# Task description
Copy all lines below containing "test".

*** Data section Section Begins ***

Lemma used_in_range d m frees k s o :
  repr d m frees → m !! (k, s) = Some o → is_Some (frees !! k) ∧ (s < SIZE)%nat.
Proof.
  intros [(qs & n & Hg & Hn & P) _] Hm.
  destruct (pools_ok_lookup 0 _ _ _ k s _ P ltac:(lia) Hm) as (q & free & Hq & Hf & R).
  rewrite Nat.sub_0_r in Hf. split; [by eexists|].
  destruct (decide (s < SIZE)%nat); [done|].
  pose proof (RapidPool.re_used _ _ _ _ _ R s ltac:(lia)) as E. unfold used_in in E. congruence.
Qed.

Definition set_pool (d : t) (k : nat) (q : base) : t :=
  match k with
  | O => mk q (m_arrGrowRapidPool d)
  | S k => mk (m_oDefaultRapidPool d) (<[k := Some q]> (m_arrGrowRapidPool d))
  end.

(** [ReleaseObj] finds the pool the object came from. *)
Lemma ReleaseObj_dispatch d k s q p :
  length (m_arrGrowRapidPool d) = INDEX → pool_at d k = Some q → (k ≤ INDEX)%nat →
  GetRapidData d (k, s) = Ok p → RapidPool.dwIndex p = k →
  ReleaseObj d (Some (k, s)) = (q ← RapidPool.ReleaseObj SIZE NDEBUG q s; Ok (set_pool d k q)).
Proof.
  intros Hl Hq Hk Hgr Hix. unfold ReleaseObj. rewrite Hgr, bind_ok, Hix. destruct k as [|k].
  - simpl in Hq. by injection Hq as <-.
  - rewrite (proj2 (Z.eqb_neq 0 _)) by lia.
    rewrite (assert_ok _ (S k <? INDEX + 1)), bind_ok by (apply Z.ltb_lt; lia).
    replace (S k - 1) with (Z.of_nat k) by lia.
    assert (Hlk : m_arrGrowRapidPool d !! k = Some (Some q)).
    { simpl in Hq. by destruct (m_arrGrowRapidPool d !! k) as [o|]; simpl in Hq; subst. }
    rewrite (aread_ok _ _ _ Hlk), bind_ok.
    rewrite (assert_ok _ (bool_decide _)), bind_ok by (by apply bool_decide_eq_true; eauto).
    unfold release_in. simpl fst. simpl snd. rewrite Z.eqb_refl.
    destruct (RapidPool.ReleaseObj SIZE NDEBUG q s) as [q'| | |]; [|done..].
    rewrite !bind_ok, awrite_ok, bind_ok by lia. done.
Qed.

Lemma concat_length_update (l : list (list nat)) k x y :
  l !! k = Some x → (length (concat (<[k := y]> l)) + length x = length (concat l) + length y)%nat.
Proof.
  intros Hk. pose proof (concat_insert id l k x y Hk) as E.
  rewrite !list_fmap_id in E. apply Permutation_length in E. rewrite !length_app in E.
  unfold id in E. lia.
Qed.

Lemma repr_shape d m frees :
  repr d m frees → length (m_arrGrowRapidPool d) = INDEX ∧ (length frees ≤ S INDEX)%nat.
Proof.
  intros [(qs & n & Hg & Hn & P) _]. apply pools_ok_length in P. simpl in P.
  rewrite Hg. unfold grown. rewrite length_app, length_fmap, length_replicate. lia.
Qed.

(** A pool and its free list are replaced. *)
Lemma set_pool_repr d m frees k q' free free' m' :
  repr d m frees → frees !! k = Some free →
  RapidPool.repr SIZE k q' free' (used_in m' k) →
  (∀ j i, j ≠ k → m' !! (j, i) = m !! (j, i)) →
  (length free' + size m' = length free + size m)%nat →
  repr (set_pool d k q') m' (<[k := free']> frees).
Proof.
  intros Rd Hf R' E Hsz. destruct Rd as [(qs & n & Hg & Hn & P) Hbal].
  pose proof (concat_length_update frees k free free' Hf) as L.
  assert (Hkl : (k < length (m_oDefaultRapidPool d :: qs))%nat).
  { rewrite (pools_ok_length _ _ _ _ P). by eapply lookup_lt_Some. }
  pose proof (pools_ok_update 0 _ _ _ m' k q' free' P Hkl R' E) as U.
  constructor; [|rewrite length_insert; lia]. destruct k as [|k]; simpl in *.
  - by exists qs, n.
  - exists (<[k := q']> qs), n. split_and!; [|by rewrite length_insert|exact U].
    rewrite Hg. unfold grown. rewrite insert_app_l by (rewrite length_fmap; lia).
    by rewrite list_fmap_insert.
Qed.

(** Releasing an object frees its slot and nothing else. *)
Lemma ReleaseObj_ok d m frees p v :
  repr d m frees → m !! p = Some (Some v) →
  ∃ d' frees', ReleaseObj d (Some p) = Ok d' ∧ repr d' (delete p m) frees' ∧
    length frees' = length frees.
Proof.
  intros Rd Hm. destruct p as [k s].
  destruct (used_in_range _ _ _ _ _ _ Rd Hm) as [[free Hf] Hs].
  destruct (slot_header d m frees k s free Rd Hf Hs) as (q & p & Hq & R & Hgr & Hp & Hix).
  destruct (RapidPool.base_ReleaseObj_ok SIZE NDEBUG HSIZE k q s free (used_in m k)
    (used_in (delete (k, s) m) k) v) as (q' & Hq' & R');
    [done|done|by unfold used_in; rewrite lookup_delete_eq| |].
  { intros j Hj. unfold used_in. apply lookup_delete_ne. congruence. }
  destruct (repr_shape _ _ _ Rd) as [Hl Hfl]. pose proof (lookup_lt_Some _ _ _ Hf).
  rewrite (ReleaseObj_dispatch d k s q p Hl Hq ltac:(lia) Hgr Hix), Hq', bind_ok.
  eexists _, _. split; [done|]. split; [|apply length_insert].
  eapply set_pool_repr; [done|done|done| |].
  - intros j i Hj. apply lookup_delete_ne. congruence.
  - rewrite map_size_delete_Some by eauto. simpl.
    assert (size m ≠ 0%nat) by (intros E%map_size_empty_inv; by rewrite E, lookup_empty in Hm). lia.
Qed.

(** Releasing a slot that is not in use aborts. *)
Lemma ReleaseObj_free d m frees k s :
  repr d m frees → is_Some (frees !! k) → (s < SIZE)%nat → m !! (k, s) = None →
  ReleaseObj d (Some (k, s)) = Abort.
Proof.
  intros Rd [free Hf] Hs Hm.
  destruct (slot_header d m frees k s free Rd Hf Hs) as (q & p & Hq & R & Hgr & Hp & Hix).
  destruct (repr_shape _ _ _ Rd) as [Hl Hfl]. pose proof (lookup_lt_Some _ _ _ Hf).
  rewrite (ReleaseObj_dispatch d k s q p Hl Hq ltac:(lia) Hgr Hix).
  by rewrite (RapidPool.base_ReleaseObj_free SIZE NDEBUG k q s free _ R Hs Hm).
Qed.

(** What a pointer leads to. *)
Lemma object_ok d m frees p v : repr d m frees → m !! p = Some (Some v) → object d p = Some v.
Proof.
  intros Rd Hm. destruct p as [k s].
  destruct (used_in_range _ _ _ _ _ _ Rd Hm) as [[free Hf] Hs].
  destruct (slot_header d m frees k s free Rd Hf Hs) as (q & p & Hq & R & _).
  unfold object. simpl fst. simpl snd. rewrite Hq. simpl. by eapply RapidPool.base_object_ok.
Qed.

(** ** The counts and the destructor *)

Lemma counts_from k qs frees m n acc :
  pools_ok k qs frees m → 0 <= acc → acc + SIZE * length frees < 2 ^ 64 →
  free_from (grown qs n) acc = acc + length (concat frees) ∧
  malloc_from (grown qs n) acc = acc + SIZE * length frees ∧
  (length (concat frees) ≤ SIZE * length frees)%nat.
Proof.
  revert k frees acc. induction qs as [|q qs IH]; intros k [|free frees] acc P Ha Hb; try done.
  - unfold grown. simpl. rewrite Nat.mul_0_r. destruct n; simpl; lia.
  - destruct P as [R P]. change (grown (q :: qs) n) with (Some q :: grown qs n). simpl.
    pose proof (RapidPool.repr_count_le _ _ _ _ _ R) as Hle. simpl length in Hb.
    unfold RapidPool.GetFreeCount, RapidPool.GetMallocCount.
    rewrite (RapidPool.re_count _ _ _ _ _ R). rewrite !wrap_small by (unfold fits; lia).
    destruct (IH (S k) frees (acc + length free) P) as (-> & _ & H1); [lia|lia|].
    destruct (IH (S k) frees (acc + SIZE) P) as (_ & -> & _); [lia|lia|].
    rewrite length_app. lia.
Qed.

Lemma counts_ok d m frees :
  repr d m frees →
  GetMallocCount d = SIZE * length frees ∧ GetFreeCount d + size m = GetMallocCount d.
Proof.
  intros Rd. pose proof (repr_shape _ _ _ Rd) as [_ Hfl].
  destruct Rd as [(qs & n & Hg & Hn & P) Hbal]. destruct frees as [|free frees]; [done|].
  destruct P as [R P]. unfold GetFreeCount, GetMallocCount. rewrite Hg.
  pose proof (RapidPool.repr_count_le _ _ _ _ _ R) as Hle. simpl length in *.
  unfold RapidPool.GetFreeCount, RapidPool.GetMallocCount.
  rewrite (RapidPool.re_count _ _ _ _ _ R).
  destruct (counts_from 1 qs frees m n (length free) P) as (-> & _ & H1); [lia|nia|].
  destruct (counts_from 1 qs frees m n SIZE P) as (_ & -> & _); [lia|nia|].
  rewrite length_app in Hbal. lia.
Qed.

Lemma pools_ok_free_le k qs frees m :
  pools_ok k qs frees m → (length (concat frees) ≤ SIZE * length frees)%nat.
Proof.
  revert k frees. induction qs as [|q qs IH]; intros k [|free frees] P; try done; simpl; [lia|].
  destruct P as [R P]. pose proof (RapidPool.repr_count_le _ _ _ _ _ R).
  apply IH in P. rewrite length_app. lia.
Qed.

*** Data section Section Ends ***
*** Data section Section Begins ***

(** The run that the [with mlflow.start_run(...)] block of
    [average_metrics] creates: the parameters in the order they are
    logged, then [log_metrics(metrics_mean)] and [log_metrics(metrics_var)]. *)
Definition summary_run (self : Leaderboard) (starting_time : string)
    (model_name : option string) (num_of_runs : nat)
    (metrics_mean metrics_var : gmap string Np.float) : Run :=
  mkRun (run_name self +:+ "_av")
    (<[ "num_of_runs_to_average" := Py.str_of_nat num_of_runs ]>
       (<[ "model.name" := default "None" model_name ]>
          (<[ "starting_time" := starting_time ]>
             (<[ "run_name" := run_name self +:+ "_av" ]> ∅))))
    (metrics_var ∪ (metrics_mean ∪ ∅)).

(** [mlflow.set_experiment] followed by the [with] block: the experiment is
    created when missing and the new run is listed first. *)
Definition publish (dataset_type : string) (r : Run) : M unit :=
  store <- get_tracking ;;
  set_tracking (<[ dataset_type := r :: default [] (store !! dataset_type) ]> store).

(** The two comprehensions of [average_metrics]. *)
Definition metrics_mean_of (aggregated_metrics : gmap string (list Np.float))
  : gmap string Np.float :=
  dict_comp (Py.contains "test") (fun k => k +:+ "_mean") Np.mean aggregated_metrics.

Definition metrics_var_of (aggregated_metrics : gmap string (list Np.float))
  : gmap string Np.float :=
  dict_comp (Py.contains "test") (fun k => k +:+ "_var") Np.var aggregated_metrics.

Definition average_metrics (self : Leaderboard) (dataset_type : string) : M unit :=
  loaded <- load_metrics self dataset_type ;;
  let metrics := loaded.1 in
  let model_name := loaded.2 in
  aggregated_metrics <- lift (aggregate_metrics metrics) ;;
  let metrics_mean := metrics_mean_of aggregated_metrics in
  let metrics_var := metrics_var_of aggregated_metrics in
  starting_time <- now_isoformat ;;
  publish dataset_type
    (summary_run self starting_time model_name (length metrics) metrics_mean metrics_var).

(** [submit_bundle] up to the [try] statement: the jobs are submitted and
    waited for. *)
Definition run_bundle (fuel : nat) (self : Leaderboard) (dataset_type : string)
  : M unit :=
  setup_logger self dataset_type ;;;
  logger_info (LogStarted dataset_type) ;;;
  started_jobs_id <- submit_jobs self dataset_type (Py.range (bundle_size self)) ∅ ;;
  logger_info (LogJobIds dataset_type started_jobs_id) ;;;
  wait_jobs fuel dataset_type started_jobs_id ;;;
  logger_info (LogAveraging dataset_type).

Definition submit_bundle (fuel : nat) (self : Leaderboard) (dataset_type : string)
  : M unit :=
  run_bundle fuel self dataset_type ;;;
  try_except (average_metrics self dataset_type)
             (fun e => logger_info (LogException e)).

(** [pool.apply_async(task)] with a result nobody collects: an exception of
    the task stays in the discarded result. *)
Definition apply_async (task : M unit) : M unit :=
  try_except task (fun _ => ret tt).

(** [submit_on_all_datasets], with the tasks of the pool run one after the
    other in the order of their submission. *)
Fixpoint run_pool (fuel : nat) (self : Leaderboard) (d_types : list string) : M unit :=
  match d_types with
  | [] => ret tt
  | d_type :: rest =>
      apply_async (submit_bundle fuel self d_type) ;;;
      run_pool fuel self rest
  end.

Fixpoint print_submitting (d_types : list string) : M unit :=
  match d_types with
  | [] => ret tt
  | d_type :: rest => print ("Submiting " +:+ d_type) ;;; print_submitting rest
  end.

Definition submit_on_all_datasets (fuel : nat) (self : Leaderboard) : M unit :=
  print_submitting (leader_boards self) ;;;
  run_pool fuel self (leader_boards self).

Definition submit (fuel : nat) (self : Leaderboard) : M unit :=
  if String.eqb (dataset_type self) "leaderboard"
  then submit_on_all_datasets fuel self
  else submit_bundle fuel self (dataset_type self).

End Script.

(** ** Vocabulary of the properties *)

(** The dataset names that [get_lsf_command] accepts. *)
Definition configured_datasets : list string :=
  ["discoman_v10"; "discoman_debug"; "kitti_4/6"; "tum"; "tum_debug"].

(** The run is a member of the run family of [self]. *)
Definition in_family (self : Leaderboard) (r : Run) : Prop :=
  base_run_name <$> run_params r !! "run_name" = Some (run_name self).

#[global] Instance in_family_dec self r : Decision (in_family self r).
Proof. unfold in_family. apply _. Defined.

*** Data section Section Ends ***

# Completed task
  dict_comp (Py.contains "test") (fun k => k +:+ "_mean") Np.mean aggregated_metrics.
  dict_comp (Py.contains "test") (fun k => k +:+ "_var") Np.var aggregated_metrics.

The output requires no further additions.